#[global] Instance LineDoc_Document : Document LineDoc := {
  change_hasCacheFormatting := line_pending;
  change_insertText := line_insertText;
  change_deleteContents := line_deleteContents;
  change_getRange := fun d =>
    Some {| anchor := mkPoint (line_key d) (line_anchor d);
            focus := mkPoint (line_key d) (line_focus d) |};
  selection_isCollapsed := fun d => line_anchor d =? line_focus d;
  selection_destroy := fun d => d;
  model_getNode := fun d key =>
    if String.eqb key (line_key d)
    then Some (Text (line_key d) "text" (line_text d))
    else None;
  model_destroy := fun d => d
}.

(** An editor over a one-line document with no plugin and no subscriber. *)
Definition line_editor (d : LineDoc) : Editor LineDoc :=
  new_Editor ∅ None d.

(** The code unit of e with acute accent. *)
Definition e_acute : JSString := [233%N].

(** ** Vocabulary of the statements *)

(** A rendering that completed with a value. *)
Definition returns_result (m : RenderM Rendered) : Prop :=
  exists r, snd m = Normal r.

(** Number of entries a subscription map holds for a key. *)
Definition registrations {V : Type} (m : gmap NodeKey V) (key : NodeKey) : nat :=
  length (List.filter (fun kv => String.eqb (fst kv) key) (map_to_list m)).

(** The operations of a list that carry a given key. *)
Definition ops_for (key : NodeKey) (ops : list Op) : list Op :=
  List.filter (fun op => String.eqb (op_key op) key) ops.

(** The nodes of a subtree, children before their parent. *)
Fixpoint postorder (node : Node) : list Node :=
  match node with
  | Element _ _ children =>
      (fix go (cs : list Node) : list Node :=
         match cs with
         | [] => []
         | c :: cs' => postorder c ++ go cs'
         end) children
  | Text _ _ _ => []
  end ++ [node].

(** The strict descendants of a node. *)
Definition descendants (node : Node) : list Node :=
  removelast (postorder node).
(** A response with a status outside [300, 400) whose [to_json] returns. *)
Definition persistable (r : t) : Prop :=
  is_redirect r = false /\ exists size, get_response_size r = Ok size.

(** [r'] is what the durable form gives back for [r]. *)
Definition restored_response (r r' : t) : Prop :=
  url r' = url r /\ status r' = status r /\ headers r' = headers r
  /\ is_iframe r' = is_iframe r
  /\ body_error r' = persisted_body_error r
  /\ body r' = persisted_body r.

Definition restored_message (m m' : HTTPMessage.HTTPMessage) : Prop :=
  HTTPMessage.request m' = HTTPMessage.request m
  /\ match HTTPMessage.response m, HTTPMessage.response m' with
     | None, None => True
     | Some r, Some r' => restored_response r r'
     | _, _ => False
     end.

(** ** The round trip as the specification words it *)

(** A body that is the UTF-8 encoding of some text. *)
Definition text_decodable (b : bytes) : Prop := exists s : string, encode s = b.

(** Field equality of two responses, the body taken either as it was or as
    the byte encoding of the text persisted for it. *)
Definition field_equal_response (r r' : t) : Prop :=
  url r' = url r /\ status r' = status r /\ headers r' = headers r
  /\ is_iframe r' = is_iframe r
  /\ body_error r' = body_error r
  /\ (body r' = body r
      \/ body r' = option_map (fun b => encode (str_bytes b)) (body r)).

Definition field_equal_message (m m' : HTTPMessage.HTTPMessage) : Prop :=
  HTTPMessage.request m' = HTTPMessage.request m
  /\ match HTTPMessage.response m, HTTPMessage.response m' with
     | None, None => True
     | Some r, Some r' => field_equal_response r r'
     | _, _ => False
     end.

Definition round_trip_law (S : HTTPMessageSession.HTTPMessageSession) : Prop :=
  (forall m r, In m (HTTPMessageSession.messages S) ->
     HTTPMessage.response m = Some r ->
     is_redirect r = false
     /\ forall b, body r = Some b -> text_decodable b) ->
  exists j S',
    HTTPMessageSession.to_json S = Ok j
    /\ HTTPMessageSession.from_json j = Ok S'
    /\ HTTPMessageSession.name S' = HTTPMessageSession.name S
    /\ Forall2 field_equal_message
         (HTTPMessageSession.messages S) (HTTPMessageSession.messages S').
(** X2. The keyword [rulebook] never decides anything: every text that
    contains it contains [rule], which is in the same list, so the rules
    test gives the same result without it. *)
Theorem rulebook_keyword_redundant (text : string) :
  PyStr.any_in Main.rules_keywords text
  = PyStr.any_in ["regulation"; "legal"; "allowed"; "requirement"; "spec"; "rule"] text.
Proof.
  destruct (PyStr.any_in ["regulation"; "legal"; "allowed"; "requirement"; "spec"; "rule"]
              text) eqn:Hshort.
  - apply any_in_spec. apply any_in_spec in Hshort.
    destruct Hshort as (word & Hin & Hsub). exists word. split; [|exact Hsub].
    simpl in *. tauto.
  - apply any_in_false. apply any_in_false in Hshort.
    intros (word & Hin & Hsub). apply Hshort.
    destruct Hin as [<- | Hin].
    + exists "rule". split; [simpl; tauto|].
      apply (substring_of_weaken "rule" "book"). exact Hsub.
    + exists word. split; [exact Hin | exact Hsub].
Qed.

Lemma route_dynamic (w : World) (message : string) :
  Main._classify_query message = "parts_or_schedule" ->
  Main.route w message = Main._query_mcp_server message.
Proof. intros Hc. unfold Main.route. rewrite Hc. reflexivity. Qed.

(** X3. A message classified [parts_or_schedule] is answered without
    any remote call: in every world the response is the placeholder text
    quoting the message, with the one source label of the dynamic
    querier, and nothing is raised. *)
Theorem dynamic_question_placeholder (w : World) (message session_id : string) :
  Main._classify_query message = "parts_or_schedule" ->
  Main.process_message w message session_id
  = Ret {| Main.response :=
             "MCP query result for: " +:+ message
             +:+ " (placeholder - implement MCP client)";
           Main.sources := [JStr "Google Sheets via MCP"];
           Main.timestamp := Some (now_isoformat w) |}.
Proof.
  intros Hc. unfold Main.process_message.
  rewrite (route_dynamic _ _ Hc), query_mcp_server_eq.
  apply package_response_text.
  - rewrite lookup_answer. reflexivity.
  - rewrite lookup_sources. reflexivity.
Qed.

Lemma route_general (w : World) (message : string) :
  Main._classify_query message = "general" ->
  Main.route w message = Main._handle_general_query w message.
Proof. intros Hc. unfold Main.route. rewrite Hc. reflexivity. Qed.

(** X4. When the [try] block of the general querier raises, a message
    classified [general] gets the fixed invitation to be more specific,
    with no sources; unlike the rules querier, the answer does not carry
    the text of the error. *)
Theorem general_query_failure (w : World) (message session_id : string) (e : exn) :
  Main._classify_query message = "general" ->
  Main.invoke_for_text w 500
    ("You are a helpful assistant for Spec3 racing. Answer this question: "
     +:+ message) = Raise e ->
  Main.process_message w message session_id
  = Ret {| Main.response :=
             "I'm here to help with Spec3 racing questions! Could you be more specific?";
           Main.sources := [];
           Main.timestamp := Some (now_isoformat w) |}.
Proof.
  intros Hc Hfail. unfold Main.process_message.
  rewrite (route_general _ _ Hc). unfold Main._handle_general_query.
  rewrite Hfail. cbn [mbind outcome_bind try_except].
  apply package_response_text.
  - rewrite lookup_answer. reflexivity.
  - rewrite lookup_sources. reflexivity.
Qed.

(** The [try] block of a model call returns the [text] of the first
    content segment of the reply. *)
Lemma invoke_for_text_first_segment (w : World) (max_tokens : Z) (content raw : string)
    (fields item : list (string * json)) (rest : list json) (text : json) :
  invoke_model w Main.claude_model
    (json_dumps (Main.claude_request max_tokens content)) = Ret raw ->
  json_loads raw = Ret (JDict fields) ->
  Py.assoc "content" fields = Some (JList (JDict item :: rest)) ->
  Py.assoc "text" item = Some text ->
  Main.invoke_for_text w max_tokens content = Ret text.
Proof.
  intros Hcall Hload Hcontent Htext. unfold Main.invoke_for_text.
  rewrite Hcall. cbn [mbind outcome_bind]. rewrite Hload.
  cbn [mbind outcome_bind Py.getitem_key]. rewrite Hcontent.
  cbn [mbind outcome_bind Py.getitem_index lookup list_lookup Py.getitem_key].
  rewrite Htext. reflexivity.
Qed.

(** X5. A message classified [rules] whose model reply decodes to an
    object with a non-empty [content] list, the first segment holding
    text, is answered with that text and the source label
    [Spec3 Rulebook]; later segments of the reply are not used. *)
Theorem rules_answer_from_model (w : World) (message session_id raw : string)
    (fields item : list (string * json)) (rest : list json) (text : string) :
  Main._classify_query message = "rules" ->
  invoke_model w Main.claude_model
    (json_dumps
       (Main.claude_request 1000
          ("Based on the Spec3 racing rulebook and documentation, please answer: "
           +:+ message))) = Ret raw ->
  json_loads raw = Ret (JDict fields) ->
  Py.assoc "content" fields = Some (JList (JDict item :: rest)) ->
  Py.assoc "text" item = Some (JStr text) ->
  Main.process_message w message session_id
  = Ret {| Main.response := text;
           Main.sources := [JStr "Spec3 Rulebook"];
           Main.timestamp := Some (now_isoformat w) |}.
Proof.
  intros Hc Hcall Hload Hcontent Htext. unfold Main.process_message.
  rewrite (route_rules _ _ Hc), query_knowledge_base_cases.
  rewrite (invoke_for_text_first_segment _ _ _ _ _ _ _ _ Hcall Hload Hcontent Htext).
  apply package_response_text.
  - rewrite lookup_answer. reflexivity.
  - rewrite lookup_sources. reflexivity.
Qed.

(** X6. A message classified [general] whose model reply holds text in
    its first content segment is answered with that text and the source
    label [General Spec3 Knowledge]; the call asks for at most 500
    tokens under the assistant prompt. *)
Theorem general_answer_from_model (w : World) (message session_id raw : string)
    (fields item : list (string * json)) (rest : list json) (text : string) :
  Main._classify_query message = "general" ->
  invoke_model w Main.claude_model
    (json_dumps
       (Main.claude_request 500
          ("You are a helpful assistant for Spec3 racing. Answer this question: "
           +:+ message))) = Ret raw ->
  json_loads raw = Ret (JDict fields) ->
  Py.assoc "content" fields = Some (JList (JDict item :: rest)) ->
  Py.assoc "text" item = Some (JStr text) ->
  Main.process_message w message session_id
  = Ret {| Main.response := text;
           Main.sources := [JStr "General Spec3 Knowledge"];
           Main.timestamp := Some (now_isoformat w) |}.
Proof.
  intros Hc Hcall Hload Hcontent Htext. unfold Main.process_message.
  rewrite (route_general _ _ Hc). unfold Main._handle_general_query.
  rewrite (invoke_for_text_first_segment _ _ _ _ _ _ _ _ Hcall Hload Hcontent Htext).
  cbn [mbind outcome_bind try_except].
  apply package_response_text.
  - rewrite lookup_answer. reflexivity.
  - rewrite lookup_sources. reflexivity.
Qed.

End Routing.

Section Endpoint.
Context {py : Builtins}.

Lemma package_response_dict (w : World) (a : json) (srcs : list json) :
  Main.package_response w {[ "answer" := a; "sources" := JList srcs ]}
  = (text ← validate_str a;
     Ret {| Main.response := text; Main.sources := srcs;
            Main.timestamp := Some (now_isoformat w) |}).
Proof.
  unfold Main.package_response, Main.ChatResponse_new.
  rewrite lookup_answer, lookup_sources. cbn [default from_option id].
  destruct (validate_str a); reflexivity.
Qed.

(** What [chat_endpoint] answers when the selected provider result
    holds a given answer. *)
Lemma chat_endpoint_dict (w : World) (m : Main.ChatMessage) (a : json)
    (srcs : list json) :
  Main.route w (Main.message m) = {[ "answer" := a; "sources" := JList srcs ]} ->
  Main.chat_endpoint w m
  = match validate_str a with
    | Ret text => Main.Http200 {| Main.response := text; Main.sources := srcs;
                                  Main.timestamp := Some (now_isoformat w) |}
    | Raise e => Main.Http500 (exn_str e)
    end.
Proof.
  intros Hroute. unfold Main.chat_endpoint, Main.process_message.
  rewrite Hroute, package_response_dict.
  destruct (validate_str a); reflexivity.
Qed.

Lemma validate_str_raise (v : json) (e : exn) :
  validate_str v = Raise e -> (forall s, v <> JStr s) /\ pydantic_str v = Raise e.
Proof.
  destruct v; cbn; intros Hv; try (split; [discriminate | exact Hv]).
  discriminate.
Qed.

• [Requirement] All that belongs in the answer is the lines from the start of the entries above through the line containing "(** Number of", each given exactly.

• [Output for this task]
#[global] Instance LineDoc_Document : Document LineDoc := {
  change_hasCacheFormatting := line_pending;
  change_insertText := line_insertText;
  change_deleteContents := line_deleteContents;
  change_getRange := fun d =>
    Some {| anchor := mkPoint (line_key d) (line_anchor d);
            focus := mkPoint (line_key d) (line_focus d) |};
  selection_isCollapsed := fun d => line_anchor d =? line_focus d;
  selection_destroy := fun d => d;
  model_getNode := fun d key =>
    if String.eqb key (line_key d)
    then Some (Text (line_key d) "text" (line_text d))
    else None;
  model_destroy := fun d => d
}.

(** An editor over a one-line document with no plugin and no subscriber. *)
Definition line_editor (d : LineDoc) : Editor LineDoc :=
  new_Editor ∅ None d.

(** The code unit of e with acute accent. *)
Definition e_acute : JSString := [233%N].

(** ** Vocabulary of the statements *)

(** A rendering that completed with a value. *)
Definition returns_result (m : RenderM Rendered) : Prop :=
  exists r, snd m = Normal r.

(** Number of entries a subscription map holds for a key. *)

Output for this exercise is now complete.